Cet ancien tirailleur sénégalais a été choisi par le département de Seine-Saint-Denis en mai dernier pour être porteur de la flamme. Cet honneur lui a été confié en raison de son passé de soldat et pour son long combat pour la reconnaissance du rôle joué par les tirailleurs sénégalais.
Originaire de Badiana, un village situé dans le sud du Sénégal, il s’est engagé en mars 1953 au sein du 1er régiment de tirailleurs sénégalais. Sous l’uniforme français, il a d’abord combattu en Indochine, où il a vu 22 de ses camarades mourir dans une embuscade. « Il y a beaucoup de monde qui y est resté, là-bas, mais moi j’ai eu la chance de revenir jusqu’à chez moi », confie l’ancien soldat, qui a aussi participé à la guerre d’Algérie.
Après avoir été garde à l’université de Dakar, puis coursier dans une banque de la capitale sénégalaise, il s’établit en France à partir de 1988 dans la ville de Bondy, en Seine-Saint-Denis, dans une modeste chambre de 17 mètres carrés. Combattant dans l’âme, il s’est alors lancé dans une bataille contre l’État français pour obtenir la nationalité française en 2015, puis pour pouvoir toucher le minimum vieillesse de 950 euros par mois, sans devoir passer la moitié de l’année dans l’Hexagone.
Sa lutte et celle de ses camarades a fini par payer en 2023. Oumar Diémé a pu enfin partir vivre sa retraite paisiblement au Sénégal, dans son village de Badiana. C’est en récompense de sa détermination et de ses actions qu’Oumar Diémé a été choisi pour porter la flamme. Lors de son relais, il n’a cessé de penser à tous ses frères d’armes. « Mais les tirailleurs sénégalais, ce ne sont pas que des Sénégalais, ils représentent toute l’Afrique noire colonisée par la France », souligne-t-il.

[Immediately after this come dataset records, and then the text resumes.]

(** X2: when [parseSubtasksFromText] returns subtasks, every element of
    the parsed array was an object, the result has those objects in order,
    each with its [details] defaulted to the empty string, and the first
    has a title and a description; one element that is not an object, or a
    first element without them, makes the whole completion unusable. *)
Theorem parseSubtasksFromText_result JSON_parse text subs :
  parseSubtasksFromText JSON_parse text = Some subs ->
  exists json objs,
    JSON_parse json = Some (JObject <$> objs) /\
    subs = withDetails <$> objs /\
    Forall (fun s => is_Some (st_details s)) subs /\
    match objs with
    | o :: _ => is_Some (st_title o) /\ is_Some (st_description o)
    | [] => True
    end.
Proof.
  unfold parseSubtasksFromText.
  destruct (indexOf "[" text) as [jsonStart|]; [|done].
  destruct (lastIndexOf "]" text) as [jsonEnd|]; [|done].
  destruct (_ <? _)%nat; [done|].
  destruct (JSON_parse _) as [parsed|] eqn:Hparse; [|done].
  assert (Hdetails : forall objs, Forall (fun s => is_Some (st_details s))
                                         (withDetails <$> objs)).
  { intros objs. apply Forall_fmap, Forall_true. intros o. by eexists. }
  destruct parsed as [|[o|] rest].
  - intros [= <-]. eexists _, []. by rewrite Hparse.
  - destruct (st_title o) as [ti|] eqn:Ht; [|done].
    destruct (st_description o) as [de|] eqn:Hd; [|done].
    intros (objs & Hobjs & ->)%ensureDetails_objects.
    eexists _, objs. rewrite Hparse, Hobjs. repeat split; [apply Hdetails|].
    destruct objs as [|o' objs]; [done|]. injection Hobjs as <- _.
    rewrite Ht, Hd. by split; eexists.
  - done.
Qed.

Lemma parseSubtasksFromText_result_witness :
  exists json objs,
    ExpandTask.JSON_parse sampleEnv json = Some (JObject <$> objs) /\
    [mkSubtask None (Some "a") (Some "b") (Some "") None;
     mkSubtask (Some 9) (Some "c") (Some "d") (Some "e") (Some "done")]
      = withDetails <$> objs /\
    Forall (fun s => is_Some (st_details s))
      [mkSubtask None (Some "a") (Some "b") (Some "") None;
       mkSubtask (Some 9) (Some "c") (Some "d") (Some "e") (Some "done")] /\
    match objs with
    | o :: _ => is_Some (st_title o) /\ is_Some (st_description o)
    | [] => True
    end.
Proof.
  exact (parseSubtasksFromText_result (ExpandTask.JSON_parse sampleEnv) "x [two] y"
           _ eq_refl).
Defined.
End ParseResult.

(** ** More on the expansion of one task *)

Section ExpandFacts.
Import ExpandTask.

Lemma findIndex_None {A} (f : A -> bool) l :
  findIndex f l = None <-> forall x, x ∈ l -> f x = false.
Proof.
  induction l as [|x l IH]; simpl.
  - split; [by intros _ y ?%elem_of_nil|done].
  - destruct (f x) eqn:Hx.
    + split; [done|]. intros H. by rewrite (H x) in Hx by left.
    + destruct (findIndex f l); simpl.
      * split; [done|]. intros H.
        assert (Hn : Some n = None); [|done].
        apply IH. intros y Hy. apply H. by right.
      * split; [|done]. intros _ y [->|Hy]%elem_of_cons; [done|]. by apply IH.
Qed.

Lemma length_assignIds next l : length (assignIds next l) = length l.
Proof. apply length_imap. Qed.

(** Once the task is found, open and due for generation, and the
    generator has delivered a parseable completion, the document is
    written, whatever happens next. *)
Lemma expandTaskDirect_generated args env w taskId sampling data taskIndex task
    text parsed :
  tasksJsonPath args <> "" ->
  id args <> "" -> parseInt (id args) = Some taskId -> taskId <> 0 ->
  requestSampling env = Some sampling ->
  readJSON w = Some data ->
  findIndex (fun t => strict_eq_number (task_id t) taskId) (tasks data) = Some taskIndex ->
  tasks data !! taskIndex = Some task ->
  isCompleted task = false ->
  hasExistingSubtasks task = false \/ force args = Some true ->
  (forall p, sampling p = Resolved text) -> text <> "" ->
  AiClientUtils.parseSubtasksFromText (JSON_parse env) text = Some parsed ->
  expandTaskDirect args env w =
    let task' := set_subtasks (assignIds 1 parsed) task in
    let data' := with_tasks data (<[taskIndex := task']> (tasks data)) in
    (if generateTaskFiles env data'
     then Success (mkData None task' (length parsed))
     else fail "EXPAND_TASK_SAMPLING_ERROR"
                "Unknown error during task expansion via sampling",
     writeJSON data' w).
Proof.
  intros Hpath Hid Hparse Hnz Hs Hr Hfind Hlook Hnc Hdue Hsample Htext Hp.
  unfold expandTaskDirect.
  rewrite (eqb_empty_false _ Hpath), (eqb_empty_false _ Hid), Hparse.
  assert (Hskip : hasExistingSubtasks task
                  && negb (match force args with Some true => true | _ => false end)
                  = false).
  { destruct Hdue as [-> | ->]; [done|]. simpl. apply andb_false_r. }
  destruct taskId as [|p|p]; [done| |];
    rewrite Hs, Hr, Hfind, Hlook, Hnc, Hskip; cbv zeta;
    rewrite Hsample, (eqb_empty_false _ Htext), Hp,
      (nextSubtaskId_start _ _ Hskip), set_subtasks_cleared, length_assignIds;
    by destruct (generateTaskFiles env _).
Qed.

(** X3: a first or forced expansion that succeeds stores exactly the
    generated subtasks, numbered from 1, on the target task; every other
    task, and every other field of the target, is as before.  Subtasks the
    task had, completed ones included, are not kept. *)
Theorem expand_replaces_subtasks args env w taskId sampling data taskIndex task
    text parsed :
  tasksJsonPath args <> "" ->
  id args <> "" -> parseInt (id args) = Some taskId -> taskId <> 0 ->
  requestSampling env = Some sampling ->
  readJSON w = Some data ->
  findIndex (fun t => strict_eq_number (task_id t) taskId) (tasks data) = Some taskIndex ->
  tasks data !! taskIndex = Some task ->
  isCompleted task = false ->
  hasExistingSubtasks task = false \/ force args = Some true ->
  (forall p, sampling p = Resolved text) -> text <> "" ->
  AiClientUtils.parseSubtasksFromText (JSON_parse env) text = Some parsed ->
  (forall d, generateTaskFiles env d = true) ->
  exists data',
    expandTaskDirect args env w =
      (Success (mkData None (set_subtasks (assignIds 1 parsed) task) (length parsed)),
       mkWorld (Some data') (report_file w)) /\
    metadata data' = metadata data /\
    length (tasks data') = length (tasks data) /\
    tasks data' !! taskIndex = Some (set_subtasks (assignIds 1 parsed) task) /\
    (forall j, j <> taskIndex -> tasks data' !! j = tasks data !! j).
Proof.
  intros Hpath Hid Hparse Hnz Hs Hr Hfind Hlook Hnc Hdue Hsample Htext Hp Hgen.
  rewrite (expandTaskDirect_generated args env w taskId sampling data taskIndex task
             text parsed) by done.
  simpl. rewrite Hgen. eexists. split; [reflexivity|]. simpl.
  split; [done|]. split; [apply length_insert|]. split.
  - apply list_lookup_insert_eq. by eapply lookup_lt_Some.
  - intros j Hj. by apply list_lookup_insert_ne.
Qed.

Lemma expand_replaces_subtasks_witness :
  exists data',
    expandTaskDirect (mkArgs "tasks.json" "2" "" "" (Some true)) sampleEnv
      (sampleWorld [sampleTask 1 "pending" None;
                    sampleTask 2 "pending" (Some [sampleSubtask 1 "done"])]) =
      (Success (mkData None
         (set_subtasks
            (assignIds 1 [mkSubtask None (Some "a") (Some "b") (Some "") None;
                          mkSubtask (Some 9) (Some "c") (Some "d") (Some "e") (Some "done")])
            (sampleTask 2 "pending" (Some [sampleSubtask 1 "done"]))) 2),
       mkWorld (Some data') None) /\
    metadata data' = "meta" /\
    length (tasks data') = 2%nat /\
    tasks data' !! 1%nat =
      Some (set_subtasks
              (assignIds 1 [mkSubtask None (Some "a") (Some "b") (Some "") None;
                            mkSubtask (Some 9) (Some "c") (Some "d") (Some "e") (Some "done")])
              (sampleTask 2 "pending" (Some [sampleSubtask 1 "done"]))) /\
    (forall j, j <> 1%nat ->
       tasks data' !! j =
       [sampleTask 1 "pending" None;
        sampleTask 2 "pending" (Some [sampleSubtask 1 "done"])] !! j).
Proof.
  refine (expand_replaces_subtasks
            (mkArgs "tasks.json" "2" "" "" (Some true)) sampleEnv
            (sampleWorld [sampleTask 1 "pending" None;
                          sampleTask 2 "pending" (Some [sampleSubtask 1 "done"])])
            2 (fun _ => Resolved "[two]")
            (mkDocument [sampleTask 1 "pending" None;
                         sampleTask 2 "pending" (Some [sampleSubtask 1 "done"])] "meta")
            1%nat (sampleTask 2 "pending" (Some [sampleSubtask 1 "done"]))
            "[two]" _
            _ _ eq_refl _ eq_refl eq_refl eq_refl eq_refl eq_refl
            (or_intror eq_refl) (fun _ => eq_refl) _ eq_refl (fun _ => eq_refl));
    discriminate.
Defined.
End ExpandFacts.

Section ExpandEdges.
Import ExpandTask.

(** X4: when regenerating the task files fails, the call reports an error
    although the document has already been written with the new
    subtasks. *)
Theorem expand_error_after_write args env w taskId sampling data taskIndex task
    text parsed :
  tasksJsonPath args <> "" ->
  id args <> "" -> parseInt (id args) = Some taskId -> taskId <> 0 ->
  requestSampling env = Some sampling ->
  readJSON w = Some data ->
  findIndex (fun t => strict_eq_number (task_id t) taskId) (tasks data) = Some taskIndex ->
  tasks data !! taskIndex = Some task ->
  isCompleted task = false ->
  hasExistingSubtasks task = false \/ force args = Some true ->
  (forall p, sampling p = Resolved text) -> text <> "" ->
  AiClientUtils.parseSubtasksFromText (JSON_parse env) text = Some parsed ->
  generateTaskFiles env
    (with_tasks data
       (<[taskIndex := set_subtasks (assignIds 1 parsed) task]> (tasks data))) = false ->
  exists e,
    expandTaskDirect args env w =
      (Failure e,
       writeJSON (with_tasks data
                    (<[taskIndex := set_subtasks (assignIds 1 parsed) task]>
                       (tasks data))) w) /\
    code e = "EXPAND_TASK_SAMPLING_ERROR".
Proof.
  intros Hpath Hid Hparse Hnz Hs Hr Hfind Hlook Hnc Hdue Hsample Htext Hp Hgen.
  rewrite (expandTaskDirect_generated args env w taskId sampling data taskIndex task
             text parsed) by done.
  simpl. rewrite Hgen. by eexists.
Qed.

Lemma expand_error_after_write_witness :
  exists e,
    expandTaskDirect (mkArgs "tasks.json" "1" "" "" None) sampleEnvNoFiles
      (sampleWorld [sampleTask 1 "pending" None]) =
      (Failure e,
       writeJSON
         (with_tasks (mkDocument [sampleTask 1 "pending" None] "meta")
            (<[0%nat := set_subtasks
                 (assignIds 1
                    [mkSubtask None (Some "a") (Some "b") (Some "") None;
                     mkSubtask (Some 9) (Some "c") (Some "d") (Some "e") (Some "done")])
                 (sampleTask 1 "pending" None)]>
               [sampleTask 1 "pending" None]))
         (sampleWorld [sampleTask 1 "pending" None])) /\
    code e = "EXPAND_TASK_SAMPLING_ERROR".
Proof.
  refine (expand_error_after_write
            (mkArgs "tasks.json" "1" "" "" None) sampleEnvNoFiles
            (sampleWorld [sampleTask 1 "pending" None])
            1 (fun _ => Resolved "[two]")
            (mkDocument [sampleTask 1 "pending" None] "meta")
            0%nat (sampleTask 1 "pending" None) "[two]" _
            _ _ eq_refl _ eq_refl eq_refl eq_refl eq_refl eq_refl
            (or_introl eq_refl) (fun _ => eq_refl) _ eq_refl eq_refl);
    discriminate.
Defined.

« La reconnaissance de notre histoire »
Pour autant, il estime que son combat n’est pas terminé : « Il reste beaucoup à faire. Ils nous ont enfin donné la nationalité française, mais nos enfants ne sont pas reconnus ». À ses côtés, Aïssata Seck acquiesce. La présidente de l’Association pour la mémoire et l’histoire des tirailleurs sénégalais savoure ce moment, mais elle sait qu’il y encore du travail à effectuer. « Je suis très fière de cette journée. C’est la reconnaissance de notre histoire et on va continuer à la transmettre », explique-t-elle. « Mais il faut qu’on intègre mieux cette histoire dans le récit national français et qu’on mette encore plus en avant l’apport des troupes coloniales dans les conflits mondiaux », précise-t-elle.

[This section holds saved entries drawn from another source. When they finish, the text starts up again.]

Lemma flat_keys self obj prefix k :
  In k (dict_keys (_flatten_object self obj prefix))
  <-> exists item, In item obj /\ In k (dict_keys (item_writes self prefix item)).
Proof.
  rewrite _flatten_object_loop, flatten_items_writes, dict_update_keys_In.
  unfold dict_keys at 2.
  rewrite concat_map, in_concat. simpl. split.
  - intros [[]|[keys [Hkeys Hk]]].
    apply in_map_iff in Hkeys. destruct Hkeys as [ws [E Hws]]. subst keys.
    apply in_map_iff in Hws. destruct Hws as [item [E Hitem]]. subst ws.
    exists item. split; assumption.
  - intros [item [Hitem Hk]]. right.
    exists (map fst (item_writes self prefix item)). split; [|exact Hk].
    apply in_map. apply in_map. exact Hitem.
Qed.

Lemma reordered_not_dict v w : reordered v w -> is_dict v = false -> w = v.
Proof. intros H Hv. inversion H; subst; [reflexivity | discriminate Hv]. Qed.

Lemma reordered_flat_keys self v :
  forall w prefix k,
    reordered v w ->
    (In k (dict_keys (flatten_value self v prefix))
     <-> In k (dict_keys (flatten_value self w prefix))).
Proof.
  induction v as [| | | | | l _ | d IH] using json_nested_ind; intros w prefix k H;
    try (rewrite (reordered_not_dict _ w H eq_refl); tauto).
  inversion H as [|d0 d' d'' Hpairs Hperm]; subst; [tauto|].
  change (In k (dict_keys (_flatten_object self d prefix))
          <-> In k (dict_keys (_flatten_object self d'' prefix))).
  rewrite !flat_keys.
  assert (Hd' :
    (exists item, In item d /\ In k (dict_keys (item_writes self prefix item)))
    <-> (exists item, In item d' /\ In k (dict_keys (item_writes self prefix item)))).
  { clear H Hperm. induction Hpairs as [|[key value] [key' value'] d d' [Hkey Hvalue] _ IHd].
    - split; intros [item [[] _]].
    - simpl in Hkey. subst key'. simpl in Hvalue.
      inversion IH as [|? ? IHvalue IHrest]; subst. simpl in IHvalue.
      specialize (IHd IHrest).
      assert (Hitem :
        In k (dict_keys (item_writes self prefix (key, value)))
        <-> In k (dict_keys (item_writes self prefix (key, value')))).
      { destruct (is_dict value) eqn:Edict.
        - destruct value; try discriminate Edict.
          inversion Hvalue; subst; [tauto|].
          apply (IHvalue _ (new_key_of prefix key) k Hvalue).
        - rewrite (reordered_not_dict _ _ Hvalue Edict). tauto. }
      split; intros [item [[E|Hin] Hk]]; subst.
      + exists (key, value'). split; [left; reflexivity | apply Hitem; exact Hk].
      + destruct (proj1 IHd (ex_intro _ item (conj Hin Hk))) as [item' [Hin' Hk']].
        exists item'. split; [right; exact Hin' | exact Hk'].
      + exists (key, value). split; [left; reflexivity | apply Hitem; exact Hk].
      + destruct (proj2 IHd (ex_intro _ item (conj Hin Hk))) as [item' [Hin' Hk']].
        exists item'. split; [right; exact Hin' | exact Hk']. }
  rewrite Hd'. split; intros [item [Hin Hk]]; exists item; split; try exact Hk.
  - apply (Permutation_in _ Hperm). exact Hin.
  - apply (Permutation_in _ (Permutation_sym Hperm)). exact Hin.
Qed.

Lemma reordered_record_keys self v w k :
  reordered v w ->
  (In k (dict_keys (record_of self v)) <-> In k (dict_keys (record_of self w))).
Proof.
  intros H. destruct (is_dict v) eqn:Edict.
  - destruct v; try discriminate Edict.
    inversion H; subst; [tauto|].
    apply (reordered_flat_keys self _ _ EmptyString k H).
  - rewrite (reordered_not_dict _ _ H Edict). tauto.
Qed.

Lemma reordered_records_keys self json_data data' k :
  Forall2 reordered json_data data' ->
  ((exists record, In record (_json_to_records self json_data) /\ In k (dict_keys record))
   <-> (exists record, In record (_json_to_records self data') /\ In k (dict_keys record))).
Proof.
  rewrite !_json_to_records_map.
  induction 1 as [|v w json_data data' Hvw _ IH]; simpl.
  - split; intros [record [[] _]].
  - pose proof (reordered_record_keys self v w k Hvw) as Hkeys.
    split; intros [record [[E|Hin] Hk]]; subst.
    + exists (record_of self w). split; [left; reflexivity | apply Hkeys; exact Hk].
    + destruct (proj1 IH (ex_intro _ record (conj Hin Hk))) as [record' [Hin' Hk']].
      exists record'. split; [right; exact Hin' | exact Hk'].
    + exists (record_of self v). split; [left; reflexivity | apply Hkeys; exact Hk].
    + destruct (proj2 IH (ex_intro _ record (conj Hin Hk))) as [record' [Hin' Hk']].
      exists record'. split; [right; exact Hin' | exact Hk'].
Qed.

(** C6. With no field list and at least one record, the header is the
    keys of all flat records, each once, in increasing order of code
    points, and the cells of every row follow it; the columns stay the
    same when the records of the input come in another order and the
    members of its objects come in another order. *)
Theorem unprojected_columns_are_sorted_union py self input_text json_data d out :
  fields self = None ->
  _parse_json py input_text = Ok json_data -> json_data <> [] ->
  csv_dialect py (delimiter self) = Ok d ->
  let records := _json_to_records self json_data in
  let columns := csv_fieldnames records in
  convert py self input_text out
  = (out ++ written (map (writer_record py d) (csv_rows self columns records)), Ok tt)
  /\ StronglySorted str_lt columns
  /\ (forall key, In key columns
                  <-> exists record, In record records /\ In key (dict_keys record))
  /\ (forall data' json_data',
        Forall2 reordered json_data data' -> Permutation data' json_data' ->
        csv_fieldnames (_json_to_records self json_data') = columns).
Proof.
  intros Hfields Hparse Hdata Hd records columns.
  split; [|split; [|split]].
  - unfold convert, bind at 1. unfold lift. rewrite Hparse, Hfields.
    apply _write_csv_rows; [|exact Hd].
    unfold records. rewrite _json_to_records_map.
    destruct json_data; [congruence | discriminate].
  - apply csv_fieldnames_increasing.
  - intros key. apply csv_fieldnames_In.
  - intros data' json_data' Hre Hperm. apply increasing_unique.
    + apply csv_fieldnames_increasing.
    + apply csv_fieldnames_increasing.
    + intros x. unfold columns, records. rewrite !csv_fieldnames_In.
      rewrite (reordered_records_keys self json_data data' x Hre).
      rewrite !_json_to_records_map.
      split; intros [record [Hin Hx]]; exists record; split; try exact Hx.
      * apply (Permutation_in _ (Permutation_map (record_of self) (Permutation_sym Hperm))).
        exact Hin.
      * apply (Permutation_in _ (Permutation_map (record_of self) Hperm)). exact Hin.
Qed.

(** C6 at [[{"b": 1, "a": {"d": 2, "c": 3}}, {"0": 4}]]. *)
Lemma unprojected_columns_are_sorted_union_witness :
  convert sample_runtime default_converter
    (lit "[{'b': 1, 'a': {'d': 2, 'c': 3}}, {'0': 4}]") EmptyString
  = ("0,a.c,a.d,b" ++ LF ++ ",3,2,1" ++ LF ++ "4,,," ++ LF, Ok tt).
Proof.
  destruct (unprojected_columns_are_sorted_union sample_runtime default_converter
              (lit "[{'b': 1, 'a': {'d': 2, 'c': 3}}, {'0': 4}]")
              [JDict [("b", JInt 1); ("a", JDict [("d", JInt 2); ("c", JInt 3)])];
               JDict [("0", JInt 4)]]
              ","%char EmptyString eq_refl) as [Hout _].
  - vm_compute. reflexivity.
  - discriminate.
  - reflexivity.
  - rewrite Hout. vm_compute. reflexivity.
Defined.

(** ** Top-level elements that are no objects *)

(** An element that is neither an object nor a list is wrapped into the
    record its flattening would be. *)
Lemma wrapped_scalar_is_its_flattening self e :
  is_dict e = false -> is_list e = false ->
  record_of self e = _flatten_object self [("value", e)] "".
Proof. intros Hd Hl. destruct e; try reflexivity; discriminate. Qed.

(** C2 on the array [[[1, 2]]]. The element [[1, 2]] is wrapped and not
    flattened: its record holds the list, where the flattening of
    [{"value": [1, 2]}] holds the string [1|2]; the cell written is the
    [str] of the list. *)
Theorem wrapped_list_is_not_flattened :
  _json_to_records default_converter [JList [JInt 1; JInt 2]]
  = [[("value", JList [JInt 1; JInt 2])]]
  /\ _flatten_object default_converter [("value", JList [JInt 1; JInt 2])] ""
     = [("value", JStr "1|2")]
  /\ convert sample_runtime default_converter "[[1, 2]]" EmptyString
     = ("value" ++ LF ++ lit "'[1, 2]'" ++ LF, Ok tt).
Proof. vm_compute. repeat split; reflexivity. Qed.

Inlassable militante de la mémoire, engagée politiquement en Seine-Saint-Denis, elle estime que cet enjeu est plus que jamais d’actualité : « Cela devrait être une véritable politique publique. Je reste persuadée qu’en transmettant toute la richesse de cette histoire de France, on apaiserait un certain nombre de choses et on lutterait ainsi contre le racisme et les discriminations. »
Un combat que mène aussi l’ancien footballeur Lilian Thuram, dernier relayeur de cette journée de la flamme. Pour le champion du monde 1998, infatigable militant de l’antiracisme, la présence d’Oumar Diémé est chargée en symboles. « Il faut protéger notre histoire pour apprendre à mieux se connaître et pour pouvoir plus se respecter », résume-t-il. « Lorsque vous connaissez votre histoire et que vous êtes en phase avec elle, vous êtes plus serein », ajoute l’ex-défenseur de l’équipe de France.
Lilian Thuram se montre presque un peu jaloux de l’ancien tirailleur sénégalais, qui lui a quasiment volé la vedette ! « Il est entré sur la piste en train de courir, c’était incroyable ! Je lui ai demandé comme il faisait pour être en forme comme ça », s’amuse-t-il dans un grand éclat de rire.
Ces images d’Oumar Diémé ont déjà fait le tour des réseaux sociaux et sont bien entendu arrivées jusqu’au Sénégal. Le porteur de la flamme n’a désormais plus qu’une hâte : rentrer au pays pour raconter son exploit. « Ils sont tous contents à Dakar, je vais partager cela avec eux », conclut-il dans un dernier sourire.